Saat itulah Salmia bertemu Rumiyanti sehingga terjadi keributan antara keduanya yang berujung saling lapor kepada pihak kepolisian, dan sama-sama menjadi tersangka.

Ozi mengatakan kedua tersangka kemudian sepakat damai karena jika kedua perkara diteruskan akan berdampak negatif terhadap hubungan para tersangka dengan suami mereka.

“Selain itu penyelesaian melalui pengadilan dikhawatirkan dapat menimbulkan persoalan hukum yang lebih besar dari yang sebelumnya,” ujarnya.

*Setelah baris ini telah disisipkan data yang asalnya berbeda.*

(* ===== verification/PolicySpec.v ===== *)
(** * Correctness of the policy engine

    The loop of [evaluate] refines a declarative specification: the first
    matching, enforced rule with a recognised action decides, and nothing else
    does. *)

From S2P Require Import Prelude Rstr Json Types Placeholders Redaction RedactionSpec Policy.

Section policy_spec.
Context `{CaseMap} (regex_new : str -> option (str -> bool)).

(** ** Matching *)

Definition request_scoped_hold (input : PolicyEvaluationInput) (conds : list Value) : Prop :=
  forall c, c ∈ conds -> is_detection_scoped c = false -> matches_condition regex_new c input = true.

Definition satisfies_all (conds : list Value) (d : Detection) : Prop :=
  forall c, c ∈ conds -> is_detection_scoped c = true -> matches_detection_condition c d = true.

Lemma split_conditions_Some conds input dconds :
  split_conditions regex_new conds input = Some dconds ->
  request_scoped_hold input conds /\ dconds = List.filter is_detection_scoped conds.
Proof.
  revert dconds. induction conds as [|c conds IH]; intros dconds; simpl.
  - intros [= <-]. split; [|done]. by intros c ?%not_elem_of_nil.
  - destruct (is_detection_scoped c) eqn:Ec.
    + intros (l & Hl & ->)%fmap_Some. destruct (IH _ Hl) as [Hr ->]. split; [|done].
      intros c' [->|Hc']%elem_of_cons Hs; [congruence|by apply Hr].
    + destruct (matches_condition regex_new c input) eqn:Em; [|done]. intros Hl.
      destruct (IH _ Hl) as [Hr ->]. split; [|done].
      intros c' [->|Hc']%elem_of_cons Hs; [done|by apply Hr].
Qed.

Lemma split_conditions_None conds input :
  split_conditions regex_new conds input = None -> ~ request_scoped_hold input conds.
Proof.
  induction conds as [|c conds IH]; simpl; [done|].
  destruct (is_detection_scoped c) eqn:Ec.
  - intros Hn%fmap_None Hr. apply IH; [done|]. intros c' Hc'. apply Hr. by right.
  - destruct (matches_condition regex_new c input) eqn:Em; [|intros _ Hr].
    + intros Hn Hr. apply IH; [done|]. intros c' Hc'. apply Hr. by right.
    + rewrite Hr in Em; [done|left|done].
Qed.

Lemma forallb_satisfies conds d :
  forallb (fun c => matches_detection_condition c d) (List.filter is_detection_scoped conds) = true
  <-> satisfies_all conds d.
Proof.
  rewrite forallb_forall. unfold satisfies_all. setoid_rewrite filter_In.
  setoid_rewrite <- list_elem_of_In. naive_solver.
Qed.
(** A successful [prepare] is decided and undenied. *)
Lemma prepare_ok g p :
  (run_prepare g).1 = Ok p -> prepared_ok E g request p /\
    decided regex_new detect_content merge_detections E auth resolved request g p.
Proof.
  intros Hp.
  pose proof (spec_effects _ _ _ (prepare_contract regex_new detect_content merge_detections E auth resolved request g)) as [_ H1].
  pose proof (spec_effects _ _ _ (prepare_decided regex_new detect_content merge_detections E auth resolved request g)) as H2.
  rewrite Hp in H1, H2. naive_solver.
Qed.

Lemma fallback_keeps_denied b c o st o' st' :
  apply_fallback_redaction b c o st = Some (o', st') -> denied o' = denied o.
Proof.
  unfold apply_fallback_redaction, redact_all. case_match; [|by intros [= <- _]].
  intros ([[x v] m] & _ & Hs)%bind_Some. by simplify_eq.
Qed.

(** The workspace blocks on detections: strict level, or a level that is not
    permissive with the flag set. *)
Definition blocks_on_pii (sm : SecureModeRow) : Prop :=
  sm_enabled sm = true /\
  (sm_level sm = $"strict" \/ (sm_level sm <> $"permissive" /\ block_on_pii_detection sm = true)).

Lemma override_denies sm inj o st o' st' :
  blocks_on_pii sm -> detections st <> [] ->
  apply_secure_mode_override sm (detections st) inj o st = Some (o', st') -> denied o' = true.
Proof.
  intros [_ Hl] Hd. assert (is_empty_list (detections st) = false) as He by by destruct (detections st).
  unfold apply_secure_mode_override. destruct (decide (sm_level sm = $"permissive")) as [Hp|].
  { rewrite Hp in Hl. destruct Hl as [Hl|[Hl _]]; [|done].
    assert ($"permissive" <> $"strict") as Hne by decide_compute. done. }
  destruct (decide (sm_level sm = $"strict")).
  { unfold override_strict. rewrite He. by intros [= <- _]. }
  destruct Hl as [|[_ Hb]]; [done|]. unfold override_standard. rewrite He, Hb. simpl.
  intros ([o1 st1] & _ & Hs)%bind_Some. by simplify_eq.
Qed.

(** Blocking workspaces forward nothing detected, and an unreadable
    secure-mode setting blocks everything: whatever the policy rules say, if
    the workspace's secure mode blocks on detections and the prompt has one,
    or the setting could not be read, no provider is contacted and no answer
    is served. *)
Theorem secure_mode_blocks g es :
  (forall sm, e_secure_mode E = Ok sm ->
     blocks_on_pii sm /\ prompt_detections detect_content merge_detections E g request <> []) ->
  path_effects g es ->
  calls es = 0 /\ (forall px, (run_execute g).1 <> Ok px) /\ (forall n sx, (run_stream n g).1 <> Ok sx).
Proof.
  intros Hsm Hes. assert (forall p, (run_prepare g).1 <> Ok p) as Hno.
  { intros p [(Hden & _) (o & v & m & sm & o1 & st1 & _ & Hs & Hov & Hfb)]%prepare_ok.
    destruct (Hsm _ Hs) as [Hb Hd]. rewrite (proj1 Hb) in Hov. destruct Hov as [inj Hov].
    apply (override_denies _ _ _ (state_of _ v m)) in Hov; [|done|done].
    apply fallback_keeps_denied in Hfb. congruence. }
  split; [by eapply refused_no_contact|]. split.
  - intros px. by apply (refused_whole run_execute _ g eq_refl Hno).
  - intros n sx. by apply (refused_whole (run_stream n) _ g eq_refl Hno).
Qed.

(** ** What is forwarded *)

(** No rule decides, or the first that does redacts. *)
Definition redaction_not_waived (input : PolicyEvaluationInput) (rules : list PolicyRuleRow) : Prop :=
  Forall (fun r => decisive regex_new input r = false) rules \/
  exists pre r post, rules = pre ++ r :: post /\
    Forall (fun r => decisive regex_new input r = false) pre /\
    decisive regex_new input r = true /\ action r = $"redact".

(** Progress of the redaction of [text]: untouched, or redacted; [done] when
    redacted for sure. *)
Definition redacting (text : str) (ds : list Detection) (o : PolicyEvaluationOutcome) (m : gmap str str) : Prop :=
  (m = ∅ -> oc_content o = text) /\ (m <> ∅ -> oc_content o = woven text ds).

Lemma redact_all_done text ds o st o' st' :
  redacting text ds o (redaction_map st) -> redaction_map st = ∅ ->
  redact_all o st ds = Some (o', st') ->
  redacting text ds o' (redaction_map st') /\ oc_content o' = woven text ds.
Proof.
  intros [Ht _] Hm. unfold redact_all. rewrite (Ht Hm).
  intros ([[c v] m] & Ha & Hs)%bind_Some. simplify_eq. simpl.
  pose proof (apply_redaction_plan _ _ _ _ _ _ _ Ha) as Hc. split; [|done]. split; [|done].
  intros ->. by apply apply_redaction_empty_map in Ha as [_ ->].
Qed.

Lemma evaluate_redacting g o v m :
  redact_when_no_rules E = true ->
  (forall rows, e_rules E = Ok rows ->
     redaction_not_waived (policy_input detect_content merge_detections E auth resolved request g)
       (List.filter enabled rows)) ->
  evaluate regex_new (list_enabled_rules (e_rules E))
    (policy_input detect_content merge_detections E auth resolved request g) (file_vault E request) ∅
    = Ok (o, v, m) ->
  let P := prompt_of E request in
  let ds := prompt_detections detect_content merge_detections E g request in
  redacting P ds o m /\ (unprotected o = true \/ oc_content o = woven P ds).
Proof.
  intros Hfc Hw. unfold list_enabled_rules. destruct (e_rules E) as [rows|e|]; cbn [obind]; [|done|done].
  destruct (Hw _ eq_refl) as [Hno|(pre & r & post & Heq & Hpre & Hr & Hact)]; [|rewrite Heq].
  - rewrite evaluate_undecided by done. intros [= <- <- <-]. simpl. split; [|by left]. by split.
  - rewrite evaluate_decided by done. unfold action_effect. rewrite decide_True by done. simpl. rewrite Hfc.
    destruct (apply_redaction _ _ _ _) as [[[c w] k]|] eqn:Ha; [|done]. intros [= <- <- <-]. simpl.
    pose proof (apply_redaction_plan _ _ _ _ _ _ _ Ha) as Hc. split; [|by right]. split; [|done].
    intros ->. by apply apply_redaction_empty_map in Ha as [_ ->].
Qed.

Lemma override_redacting text sm inj o st o' st' :
  apply_secure_mode_override sm (detections st) inj o st = Some (o', st') ->
  redacting text (detections st) o (redaction_map st) ->
  redacting text (detections st) o' (redaction_map st') /\
  (oc_content o' = woven text (detections st) \/ (oc_content o' = oc_content o /\ unprotected o' = unprotected o)).
Proof.
  intros Ho Hr. unfold apply_secure_mode_override in Ho. destruct (decide (sm_level sm = $"permissive")).
  { simplify_eq. unfold override_permissive. destruct (denied o); split; auto. }
  destruct (decide (sm_level sm = $"strict")).
  { simplify_eq. unfold override_strict. destruct (_ || _); split; auto. }
  unfold override_standard in Ho. apply bind_Some in Ho as ([o1 st1] & H1 & H2).
  assert (oc_content o' = oc_content o1 /\ unprotected o' = unprotected o1 /\ st' = st1) as (Hc & Hu & ->).
  { destruct (_ && _) in H2; [|destruct (_ && _) in H2]; by simplify_eq. }
  unfold redacting. rewrite Hc, Hu. destruct (_ && _) eqn:Hif in H1; [|by simplify_eq; split; auto].
  apply andb_true_iff in Hif as [_ Hm%bool_decide_eq_true].
  destruct (redact_all_done _ _ _ _ _ _ Hr Hm H1) as [? ?]. split; auto.
Qed.

Lemma fallback_redacting text b o st o' st' :
  redacting text (detections st) o (redaction_map st) ->
  oc_content o = woven text (detections st) \/ unprotected o = true ->
  apply_fallback_redaction b true o st = Some (o', st') ->
  oc_content o' = woven text (detections st).
Proof.
  intros Hr Hd. unfold apply_fallback_redaction. destruct (_ && _) eqn:Hif.
  - apply andb_true_iff in Hif as [[_ Hm%bool_decide_eq_true]%andb_true_iff _]. intros Ha.
    by eapply redact_all_done in Ha as [_ ?].
  - intros [= <- <-]. destruct Hd as [|Hu]; [done|]. rewrite Hu, orb_true_r in Hif. simpl in Hif.
    destruct (bool_decide _) eqn:Hm; [|apply bool_decide_eq_false in Hm; by apply Hr].
    apply bool_decide_eq_true in Hm. destruct (detections st); [|done].
    destruct Hr as [-> _]; [|done]. done.
Qed.
Definition demo_deployment (row : result (option str)) (rules : list PolicyRuleRow)
    (sm : result SecureModeRow) (ner : nat -> nat -> ChunkEnv) (adapter : ProviderAdapter) : Env := {|
  chat_debug_mode := false; redact_when_no_rules := true; sidecar_unavailable_default := $"block";
  pricing := PricingTable_with_defaults;
  e_raw_capture := Ok opted_in; e_sidecar_row := row; e_rules := Ok rules; e_secure_mode := sm;
  e_load_file_vault := fun _ => None;
  e_ner := fun n => (1000%N, ner n);
  e_injection := (1000%N, 1000%N, InjAnswer {| is_injection := false; inj_score := SpecFloat.S754_zero false |});
  e_rag := (1000%N, 1000%N, Some rag_empty);
  e_kms := reversing_kms; e_adapter_for := fun _ => Some adapter;
  e_b64_decode := Some; e_kms_decrypt := fun _ c => Some c;
  e_fresh_id := 77%N; e_latency_ms := 12%N; e_ttft_ms := 5%N;
|}.

Definition demo_auth : AuthContext :=
  {| au_api_key_id := 3%N; au_workspace_id := 1%N; au_api_key_name := $"key"; au_user_id := None |}.

Definition demo_resolved : ResolvedModel := {| public_model := $"gpt"; targets := [demo_target] |}.

Definition demo_request (stream : bool) : GatewayRequest := {|
  gr_public_model := $"gpt"; gr_messages := [{| role := $"user"; content := demo_prompt |}];
  gr_stream := stream; gr_request_kind := if stream then Completion else Chat; gr_extra_params := Null;
  gr_client_ip := None; gr_user_agent := None; gr_request_id := None;
|}.

Definition idle : Gateway := {| g_sidecar := demo_client; g_scans := 0; g_trace := [] |}.

(** Healthy for the prompt scan, then [later]. *)
Definition scans_then (later : nat -> ChunkEnv) (n : nat) : nat -> ChunkEnv :=
  match n with 0 => demo_env | _ => later end.

Definition mode (on : bool) (level : str) (redact_replies : bool) : SecureModeRow := {|
  sm_workspace_id := 1%N; sm_enabled := on; sm_level := level; block_on_pii_detection := false;
  block_on_injection_detection := false; redact_pii_in_responses := redact_replies;
|}.

Definition no_debug (_ : ModelTarget) (_ : GatewayRequest) (_ : str) (_ : gmap str str) : str := [].

Definition buffered (E : Env) (stream : bool) : M PipelineExecution :=
  @execute ascii_case_map map_order literal_regex demo_floor demo_merge E no_debug
    demo_auth demo_resolved (demo_request stream).

(** Without policy rules, with the secure mode off. *)
Definition quiet_env : Env :=
  demo_deployment (Ok None) [] (Ok SecureModeRow_default) (fun _ => demo_env) (echo_adapter $"vllm").

Definition first_call (es : list Effect) : option (ModelTarget * ProviderInvocation) :=
  head (omap (fun e => match e with ProviderCall t i => Some (t, i) | _ => None end) es).

Definition rows_of (es : list Effect) : list RequestEvent :=
  omap (fun e => match e with Enqueue ev => Some ev | _ => None end) es.

Example quiet_run :
  (fun ti => in_prompt ti.2) <$> first_call (new_effects (buffered quiet_env false) idle)
    = Some $"Please call {{Person_1}}" /\
  (fun ev => (rq_redacted_prompt ev, rq_final_action ev)) <$> rows_of (new_effects (buffered quiet_env false) idle)
    = [(Some $"Please call {{Person_1}}", $"redact")] /\
  match (buffered quiet_env false idle).1 with
  | Ok px => px_content px = Some $"vllm echo: Please call Anna"
  | _ => False
  end.
Proof. vm_compute. split_and!; reflexivity. Qed.

(** ** The end-to-end properties on runs *)

Lemma first_call_split es ti :
  first_call es = Some ti -> exists before after, es = before ++ ProviderCall ti.1 ti.2 :: after.
Proof.
  induction es as [|e es IH]; [done|]. unfold first_call in *.
  destruct e as [| |t i| | | |]; simpl.
  3: { intros [= <-]. by exists [], es. }
  all: intros Hh; destruct (IH Hh) as (b & a & ->); eexists (_ :: b), a; reflexivity.
Qed.

Lemma first_call_in es t i : first_call es = Some (t, i) -> ProviderCall t i ∈ es.
Proof. intros (b & a & ->)%first_call_split. set_solver. Qed.

(** Take the call out of a run, refuting that there is none by computation. *)
Ltac obtain_call t i H :=
  match goal with |- context [first_call ?es] => destruct (first_call es) as [[t i]|] eqn:H end;
  [|vm_compute in H; discriminate].

(** The sidecar is down and the workspace accepted degraded service. *)
Definition degraded_env : Env :=
  demo_deployment (Ok (Some $"degrade_with_alert")) [] (Ok SecureModeRow_default)
    (fun _ => down_env) (echo_adapter $"vllm").

Lemma provider_contact_gated_witness :
  first_call (new_effects (buffered degraded_env false) idle) <> None /\
  degrade_chosen degraded_env.
Proof.
  obtain_call t i H. split; [discriminate|].
  destruct (first_call_split _ _ H) as (before & after & Heq).
  destruct (@provider_contact_gated ascii_case_map map_order literal_regex demo_floor demo_merge degraded_env
    no_debug demo_auth demo_resolved (demo_request false) idle _ before t i after (or_introl eq_refl) Heq)
    as [Hs|[Hd _]]; [|exact Hd].
  destruct (Hs 0) as [l Hl]; [vm_compute; lia|]. discriminate Hl.
Defined.

Lemma audit_rows_honest_witness :
  exists ev, Enqueue ev ∈ new_effects (buffered quiet_env false) idle /\ counts_canonical ev /\
    prompt_scanned quiet_env (demo_request false) idle /\
    @kept_text ascii_case_map demo_floor demo_merge quiet_env idle (buffered quiet_env false idle).2
      (demo_request false) $"Please call {{Person_1}}".
Proof.
  destruct (rows_of (new_effects (buffered quiet_env false) idle)) as [|ev l] eqn:H;
    [vm_compute in H; discriminate|].
  assert (ev ∈ rows_of (new_effects (buffered quiet_env false) idle)) as Hin by (rewrite H; left).
  apply list_elem_of_omap in Hin as (e & Hin & He). destruct e as [|ev'| | | | |]; try discriminate He.
  injection He as ->. exists ev. split; [exact Hin|].
  destruct (@audit_rows_honest ascii_case_map map_order literal_regex demo_floor demo_merge quiet_env
    no_debug demo_auth demo_resolved (demo_request false) idle _ (buffered quiet_env false idle).2 ev
    (or_introl (conj eq_refl eq_refl)) Hin) as (He & _ & Hc & Hk).
  assert ((fun ev => (rq_engines ev, rq_redacted_prompt ev))
      <$> rows_of (new_effects (buffered quiet_env false) idle)
    = [(FloorAndMl, Some $"Please call {{Person_1}}")]) as Hr by (vm_compute; reflexivity).
  rewrite H in Hr. injection Hr as Hr Hp _.
  split; [exact Hc|]. split; [exact (He Hr)|exact (Hk _ Hp)].
Defined.

(** The sidecar is down and nobody chose anything. *)
Definition outage_env : Env :=
  demo_deployment (Ok None) [] (Ok SecureModeRow_default) (fun _ => down_env) (echo_adapter $"vllm").

Lemma block_refuses_unscanned_witness :
  (buffered outage_env false idle).1 = Err coverage_unavailable.
Proof.
  apply (@block_refuses_unscanned ascii_case_map map_order literal_regex demo_floor demo_merge outage_env
    no_debug demo_auth demo_resolved (demo_request false) idle
    (new_effects (buffered outage_env false) idle) 0%N).
  - vm_compute. reflexivity.
  - vm_compute. discriminate.
  - left. reflexivity.
Defined.

Definition strict_env : Env :=
  demo_deployment (Ok None) [mk_rule $"allow" false []] (Ok (mode true $"strict" false)) (fun _ => demo_env)
    (echo_adapter $"vllm").

Lemma secure_mode_blocks_witness : calls (new_effects (buffered strict_env false) idle) = 0.
Proof.
  apply (@secure_mode_blocks ascii_case_map map_order literal_regex demo_floor demo_merge strict_env
    no_debug demo_auth demo_resolved (demo_request false) idle).
  - intros sm [= <-]. split; [split; [reflexivity|left; reflexivity]|]. vm_compute. discriminate.
  - left. reflexivity.
Defined.

Lemma forwarded_prompt_redacted_witness :
  (fun ti => in_prompt ti.2) <$> first_call (new_effects (buffered quiet_env false) idle)
  = Some (@woven ascii_case_map demo_prompt
            [ml_as_detection (rebase_detection 12 (entity_detection demo_entity))]).
Proof.
  obtain_call t i H. simpl. f_equal.
  refine (proj1 (@forwarded_prompt_redacted ascii_case_map map_order literal_regex demo_floor demo_merge quiet_env
    no_debug demo_auth demo_resolved (demo_request false) idle _ t i eq_refl _ (or_introl eq_refl)
    (first_call_in _ _ _ H))).
  intros rows [= <-]. left. constructor.
Defined.

(** A deny rule under a permissive secure mode. *)
Definition permissive_env : Env :=
  demo_deployment (Ok None) [mk_rule $"deny" false []] (Ok (mode true $"permissive" false)) (fun _ => demo_env)
    (echo_adapter $"vllm").

Lemma permissive_downgrade_forwards_raw_witness :
  (fun ti => in_prompt ti.2) <$> first_call (new_effects (buffered permissive_env false) idle)
  = Some $"Please call Anna".
Proof.
  obtain_call t i H. simpl. f_equal.
  apply (@permissive_downgrade_forwards_raw ascii_case_map map_order literal_regex demo_floor demo_merge
    permissive_env no_debug demo_auth demo_resolved (demo_request false) idle
    (new_effects (buffered permissive_env false) idle) t i
    [mk_rule $"deny" false []] [] (mk_rule $"deny" false []) [] (mode true $"permissive" false));
    try reflexivity.
  - constructor.
  - left. reflexivity.
  - exact (first_call_in _ _ _ H).
Defined.

(** ** What the runs show besides *)

(** The row of the downgraded request says its content was redacted. *)
Example permissive_row :
  rq_final_action <$> rows_of (new_effects (buffered permissive_env false) idle) = [$"redact"].
Proof. vm_compute. reflexivity. Qed.

(** The sidecar dies between the prompt scan and the audit's own scan of the
    message: the provider is shown the redacted prompt, while the audit row
    keeps the raw message as its redacted prompt, claims both engines and is
    not marked as degraded. *)
Example audit_rescan_outage_keeps_raw :
  let E := demo_deployment (Ok None) [] (Ok SecureModeRow_default) (scans_then down_env) (echo_adapter $"vllm") in
  (fun ti => in_prompt ti.2) <$> first_call (new_effects (buffered E false) idle)
    = Some $"Please call {{Person_1}}" /\
  (fun ev => (rq_redacted_prompt ev, rq_engines ev, rq_floor_only ev))
    <$> rows_of (new_effects (buffered E false) idle)
    = [(Some $"Please call Anna", FloorAndMl, false)].
Proof. vm_compute. split; reflexivity. Qed.

(** A provider that names somebody the client did not. *)
Definition gossip_output (t : ModelTarget) : ProviderOutput := {|
  out_content := $"Ask Bob"; out_model := mt_model_name t; out_usage := None; out_embedding := None;
  out_stream_chunks := [$"Ask "; $"Bob"]; out_finish_reason := None; out_ttft_ms := None;
|}.

Definition gossip_adapter : ProviderAdapter := {|
  ad_complete := fun _ t _ => Ok (gossip_output t);
  ad_stream := fun _ t _ => Ok (gossip_output t);
  ad_stream_events := default_stream_events (fun _ t _ => Ok (gossip_output t));
|}.

Definition gossip_env : Env :=
  demo_deployment (Ok None) [] (Ok (mode true $"standard" true)) (scans_then clean_env) gossip_adapter.

(** A buffered request with [stream] set: the reply's content is redacted,
    the chunks the client is sent are not. *)
Example completion_stream_unscrubbed :
  match (buffered gossip_env true idle).1 with
  | Ok px => px_content px = Some $"Ask {{Person_1}}" /\ px_stream_chunks px = [$"Ask "; $"Bob"]
  | _ => False
  end.
Proof. vm_compute. split; reflexivity. Qed.

(** ** Replies *)

Definition prepared_in (E : Env) (stream : bool) : result Prepared * Gateway :=
  @prepare ascii_case_map literal_regex demo_floor demo_merge E demo_auth demo_resolved
    (demo_request stream) idle.

Definition opened_in (E : Env) (p : Prepared)
    : result (ModelTarget * ProviderEventStream) * list (ModelTarget * ProviderInvocation) :=
  open_provider_stream (e_adapter_for E) (e_b64_decode E) (e_kms_decrypt E) (targets demo_resolved)
    (p_pipeline_input p) (kind_of (gr_request_kind (demo_request false))).

(** What a successful preparation leads to, as one computable check. *)
Definition then_check {A} (r : result A) (check : A -> bool) : bool :=
  match r with Ok a => check a | _ => false end.

Lemma then_check_ok {A B} (x : result A * B) check :
  then_check x.1 check = true -> exists a b, x = (Ok a, b) /\ check a = true.
Proof. destruct x as [[a|e|] b]; [by eauto|done|done]. Qed.

Definition stream_tokens (evs : ProviderEventStream) : option (list str) :=
  if existsb (fun ev => match ev with Panic => true | _ => false end) evs then None else Some (tokens_of evs).

Lemma stream_tokens_Some evs toks : stream_tokens evs = Some toks -> no_panic evs /\ tokens_of evs = toks.
Proof.
  unfold stream_tokens, no_panic. destruct (existsb _ _) eqn:Hx; [done|]. intros [= <-]. split; [|done].
  intros Hin%list_elem_of_In. apply not_true_iff_false in Hx. apply Hx, existsb_exists. by exists Panic.
Qed.

(** The echo of the demo prompt, in the adapter's seven-character chunks. *)
Definition echo_tokens : list str :=
  [$"vllm ec"; $"ho: Ple"; $"ase cal"; $"l {{Per"; $"son_1}}"].

Definition anna_vault : TokenVault := {| entries := <[tok_text $"Person_1" := $"Anna"]> ∅ |}.

Definition echo_atoms : list atom := (Chr <$> $"vllm echo: Please call ") ++ [Tok $"Person_1"].

Definition vault_dec (v w : TokenVault) : bool := bool_decide (entries v = entries w).

Lemma vault_dec_eq v w : vault_dec v w = true -> v = w.
Proof. unfold vault_dec. rewrite bool_decide_eq_true. destruct v, w. simpl. by intros ->. Qed.

Lemma anna_reply_ok : reply_ok anna_vault echo_atoms.
Proof.
  split.
  - split; [decide_compute|]. apply (toks_forall tok_upper). vm_compute. repeat constructor.
  - apply keys_ok_insert; [auto with sp|decide_compute].
  - decide_compute.
Qed.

Sementara itu terkait kasus penadahan berawal ketika tersangka Yuli menerima satu unit handphone dari saksi Tofan dan meminta agar tersangka menjual handphone tersebut.

Padahal tersangka mengetahui handphone tersebut milik saksi korban Siti Farma yang dicuri Tofan. Handphone kemudian dijual seharga Rp950 ribu dan tersangka mendapat bagian Rp100 ribu dari Tofan.

“Uang itu oleh tersangka untuk dibelikan susu anaknya,” ucap Ozi seraya mengungkapkan kasusnya kemudian dihentikan penuntutannya karena kondisi sosial tersangka yang tidak punya pekerjaan tetap.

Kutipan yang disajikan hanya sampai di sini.